NOTE: for Medicaid-see Medicaid factsheet #4
FACT: Insurance companies depend upon customers not appealing decisions. Only one-third of consumers file appeals. 50% of the time, the decision is reversed on the first appeal. Here are the steps to follow from most basic to most extreme, as needed.
1. Call your insurance company to appeal. Be prepared to follow-up in 2-3 weeks if you don’t get a new explanation of benefits.
If that doesn’t work…
2. Write an appeal letter. Include a copy of the claim and denial. Attach a doctor’s note if necessary. Send it certified mail, return receipt requested.
If that doesn’t work…
3. Many times, your employee benefits department will assist you with a difficult claim.
If that doesn’t work…
4. Send an additional appeal, including additional documentation as to the medical necessity of the service.
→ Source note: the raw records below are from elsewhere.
(* ===== verification/Sensor.v ===== *)
(** * Sensor: coordinators, sensors and the dicts they share

    sensor.py sets up, per config entry, a [SpotHintaDataUpdateCoordinator]
    (lines 57-100) and a [SpotHintaSensor] (lines 103-195).  A
    coordinator keeps a reference to a [SpotHintaAPI] object
    ([self.api], line 61); normally every coordinator holds the one in
    [hass.data[DOMAIN]['api']] (lines 41-47), but an unload drops that
    slot (Setup.v) and later entries get a new object.  So the world
    holds API objects by identity ([w_apis]) and each entry names its
    own.

    The coordinator's [data] starts as a placeholder dict (lines 65-72);
    each successful refresh replaces it by the dict that
    [api._get_cache_data(region)] returns (line 97), which is the API's
    own region dict, not a copy.  [async_update_state] (lines 174-193)
    writes ['current_price'] and ['last_refresh_utc'] into
    [coordinator.data], so after the first refresh it writes into the
    dict that every entry of the same region and API object shares, and
    [state] (lines 121-124) reads it back.  The keys written into an API
    region dict live in [w_price] and [w_refresh], indexed by the
    object's identity and the region; the API code itself never reads
    them.

    Home Assistant's scheduling and its coordinator class are not in
    the sources: a refresh and a quarter-hour update are steps the
    caller chooses, a successful refresh republishes the entry's state
    (CoordinatorEntity listens to its coordinator), and a failed one
    changes nothing but what [fetch_data] changed in the API object. *)

From S2P Require Import Prelude Json Clock Refresh Store IsoTime Resolver Api.

Open Scope Z_scope.

(** What [coordinator.data] refers to. *)
Inductive coord_data : Type :=
| Placeholder (current_price : option Q) (last_refresh_utc : option Z)  (** lines 65-72 *)
| ApiDict.                    (** [api._get_cache_data(region)] of the entry's API *)

(** A config entry: its coordinator and its sensor. *)
Record entry := mk_entry {
  e_region : string;
  e_resolution : Z;
  e_price_type : string;
  e_api : nat;                        (** identity of [coordinator.api] *)
  e_data : coord_data;
  e_last_update : option Z;           (** [coordinator.last_update], line 95 *)
  e_published : option (option Q)    (** last state written to Home Assistant *)
}.

Record world := mk_world {
  w_apis : gmap nat (gmap string region_cache);  (** [SpotHintaAPI] objects *)
  w_price : gmap (nat * string) (option Q);      (** ['current_price'] in an API's region dict *)
  w_refresh : gmap (nat * string) Z;             (** ['last_refresh_utc'] there *)
  w_hass_api : option nat;                       (** [hass.data[DOMAIN]['api']] *)
  w_next : nat;                                  (** identity of the next object created *)
  w_entries : list entry
}.

Definition set_data (e : entry) (d : coord_data) (lu : option Z) : entry :=
  mk_entry (e_region e) (e_resolution e) (e_price_type e) (e_api e) d lu (e_published e).

Definition set_entries (w : world) (es : list entry) : world :=
  mk_world (w_apis w) (w_price w) (w_refresh w) (w_hass_api w) (w_next w) es.

Definition set_entry (w : world) (i : nat) (e : entry) : world :=
  set_entries w (<[i := e]> (w_entries w)).

(** The state of the entry's API object. *)
Definition api_of (w : world) (e : entry) : gmap string region_cache :=
  default ∅ (w_apis w !! e_api e).

Definition set_api (w : world) (id : nat) (a : gmap string region_cache) : world :=
  mk_world (<[id := a]> (w_apis w)) (w_price w) (w_refresh w) (w_hass_api w) (w_next w) (w_entries w).

(** [coordinator.data.get('current_price')] and [state] (lines 121-124). *)
Definition read_current_price (w : world) (e : entry) : option Q :=
  match e_data e with
  | Placeholder p _ => p
  | ApiDict => default None (w_price w !! (e_api e, e_region e))
  end.

(** [async_write_ha_state]: the sensor's state is published. *)
Definition publish (w : world) (i : nat) (e : entry) : world :=
  set_entry w i (mk_entry (e_region e) (e_resolution e) (e_price_type e) (e_api e) (e_data e)
                          (e_last_update e) (Some (read_current_price w e))).

(** [extra_state_attributes] (lines 135-155): region, current price,
    min and max as [coordinator.data] holds them. *)
Definition extra_state_attributes (w : world) (i : nat) : option (string * option Q * option Q * option Q) :=
  e ← w_entries w !! i;
  match e_data e with
  | Placeholder p _ => Some (e_region e, p, Some 0%Q, Some 0%Q)
  | ApiDict =>
      let c := default empty_cache (api_of w e !! e_region e) in
      Some (e_region e, read_current_price w e, min_price c, max_price c)
  end.

(** The result of [_async_update_data] (lines 85-100). *)
Inductive update_result : Type :=
| Updated          (** returns the API's region dict *)
| UpdateFailed.    (** [fetch_data] returned False or raised *)

Section Host.
Context `{EetZone}.

(** One coordinator refresh of entry [i]: [fetch_data(region,
    price_resolution)] on its API object in the executor; on success
    [last_update] is set, [coordinator.data] becomes the API's region
    dict and the sensor republishes. *)
Definition coordinator_refresh (i : nat) (now : Z) (reply : http_reply) (stored_at : Z)
    (w : world) : world * update_result * option request :=
  match w_entries w !! i with
  | None => (w, UpdateFailed, None)
  | Some e =>
      let '(api', r, q) := fetch_data (e_region e) (e_resolution e) false now reply stored_at (api_of w e) in
      let w1 := set_api w (e_api e) api' in
      match r with
      | Ok true =>
          let e' := set_data e ApiDict (Some now) in
          (publish (set_entry w1 i e') i e', Updated, q)
      | _ => (w1, UpdateFailed, q)
      end
  end.

(** [async_update_state] of entry [i] (lines 174-193): the price is
    computed, written with the refresh instant into [coordinator.data],
    and published.  An exception in the executor job leaves everything
    but the API's lazily created entry unchanged. *)
Definition sensor_update_state (i : nat) (now : Z) (w : world) : world :=
  match w_entries w !! i with
  | None => w
  | Some e =>
      let '(api', r) :=
        calculate_current_price (e_region e) (e_resolution e) (e_price_type e) now (api_of w e) in
      let w1 := set_api w (e_api e) api' in
      match r with
      | Raise _ => w1
      | Ok new_price =>
          match e_data e with
          | Placeholder _ _ =>
              let e' := set_data e (Placeholder new_price (Some now)) (e_last_update e) in
              publish (set_entry w1 i e') i e'
          | ApiDict =>
              let k := (e_api e, e_region e) in
              publish (mk_world (w_apis w1) (<[k := new_price]> (w_price w1))
                                (<[k := now]> (w_refresh w1)) (w_hass_api w1) (w_next w1)
                                (w_entries w1)) i e
          end
      end
  end.

(** [async_added_to_hass] (lines 157-171): the quarter-hour timer is
    Home Assistant's (its calls are [sensor_update_state] steps); the
    sensor updates its state at once. *)
Definition async_added_to_hass (i : nat) (now : Z) (w : world) : world :=
  sensor_update_state i now w.
End Host.

(** The state a sensor shows. *)
Definition sensor_state (w : world) (i : nat) : option (option Q) :=
  w_entries w !! i ≫= e_published.

(** The coordinator's 120-minute timer (lines 78-83): refreshes of
    entry [i] at the given instants, each with its reply and store
    time; the requests sent, in order. *)
Fixpoint refresh_loop `{EetZone} (i : nat) (polls : list (Z * http_reply * Z)) (w : world)
    : world * list request :=
  match polls with
  | [] => (w, [])
  | (now, reply, t) :: rest =>
      let '(w1, _, q) := coordinator_refresh i now reply t w in
      let '(w2, qs) := refresh_loop i rest w1 in
      (w2, option_list q ++ qs)
  end.

Section HostProps.
Context `{EetZone}.

(** C9: After a successful refresh, a sensor shows the ['current_price']
    of its region's dict in its API object: the price the last sensor
    of that region and object wrote, whatever its price type. *)
Theorem refresh_publishes_shared_price i now reply t w w' q e :
  w_entries w !! i = Some e ->
  coordinator_refresh i now reply t w = (w', Updated, q) ->
  sensor_state w' i = Some (default None (w_price w !! (e_api e, e_region e))).
Proof.
  intros He. unfold coordinator_refresh. rewrite He.
  destruct (fetch_data _ _ _ _ _ _ _) as [[api' r] q'].
  destruct r as [[|]|]; intros Hr; invc Hr.
  assert (Hi : (i < length (w_entries w))%nat) by (by apply lookup_lt_Some in He).
  unfold sensor_state, publish, set_entry, set_entries. simpl.
  rewrite list_lookup_insert_eq by (by rewrite !length_insert). reflexivity.
Qed.
End HostProps.

(** ** Two entries for one region *)

Definition rec2 (ts : string) (vat no_vat : Q) : jvalue :=
  JObj [("DateTime", JStr ts); ("PriceWithTax", JNum vat); ("PriceNoTax", JNum no_vat)].

(** Tax-inclusive 5, 7, 9 and tax-exclusive 4, 6, 8. *)
Definition fi_reply2 : http_reply :=
  HttpOk (Some (JArr [rec2 "2024-06-11T12:00:00+03:00" 9 8; rec2 "2024-06-11T10:00:00+03:00" 5 4;
                      rec2 "2024-06-11T11:00:00+03:00" 7 6])).

(** The entries "FI / VAT" and "FI / NO_VAT" on the shared API object
    0, before their first refresh. *)
Definition two_entries : world :=
  mk_world {[ 0%nat := ∅ ]} ∅ ∅ (Some 0%nat) 1
    [mk_entry "FI" 15 "VAT" 0 (Placeholder (Some 0%Q) None) None None;
     mk_entry "FI" 15 "NO_VAT" 0 (Placeholder (Some 0%Q) None) None None].

(** Both coordinators refresh at 01:00, both sensors update at 11:30,
    then the VAT coordinator refreshes again at 13:00. *)
Definition aliasing_run : world :=
  let '(w1, _, _) := coordinator_refresh 0 jun11_0100 fi_reply2 jun11_0100 two_entries in
  let '(w2, _, _) := coordinator_refresh 1 jun11_0100 HttpError jun11_0100 w1 in
  let w3 := sensor_update_state 0 at_1130 w2 in
  let w4 := sensor_update_state 1 at_1130 w3 in
  let '(w5, _, _) := coordinator_refresh 0 at_1300 HttpError at_1300 w4 in
  w5.


(** Polls every two hours from 2024-06-10 15:00 to 2024-06-11 15:00
    (Helsinki), every reply good. *)
Definition two_hourly : list (Z * http_reply * Z) :=
  map (fun k => let t := jun10_1500 + 7200 * Z.of_nat k in (t, fi_reply2, t)) (seq 0 13).


Lemma refresh_publishes_shared_price_witness :
  let w2 := (let '(w1, _, _) := coordinator_refresh 0 jun11_0100 fi_reply2 jun11_0100 two_entries in
             let '(w2, _, _) := coordinator_refresh 1 jun11_0100 HttpError jun11_0100 w1 in
             sensor_update_state 1 at_1130 (sensor_update_state 0 at_1130 w2)) in
  exists e w' q, w_entries w2 !! 0%nat = Some e /\ coordinator_refresh 0 at_1300 HttpError at_1300 w2 = (w', Updated, q) /\
  sensor_state w' 0 = Some (default None (w_price w2 !! (e_api e, e_region e))).
Proof.
  intros w2.
  assert (He : w_entries w2 !! 0%nat =
               Some (mk_entry "FI" 15 "VAT" 0 ApiDict (Some jun11_0100) (Some (Some 7%Q)))) by (vm_compute; reflexivity).
  destruct (coordinator_refresh 0 at_1300 HttpError at_1300 w2) as [[w' u] q] eqn:Hr.
  assert (Hu : u = Updated).
  { change u with ((w', u, q).1.2). rewrite <- Hr. vm_compute. reflexivity. }
  subst u. exists (mk_entry "FI" 15 "VAT" 0 ApiDict (Some jun11_0100) (Some (Some 7%Q))), w', q.
  split; [exact He | split; [reflexivity | exact (refresh_publishes_shared_price _ _ _ _ _ _ _ _ He Hr)]].
Defined.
This time, copy the NJ Commissioner of Insurance. Although many “self-funded or self-insured” plans aren’t subject to state regulations (due to the federal ERISA {Employee Retirement Income Security Act}), these are the same insurance companies that compete for the Medicaid managed care and other state contracts, so they don’t want to look bad to the Commissioner.
If that doesn’t work…
5. Contact an advocacy organization such as the Community Health Law Project.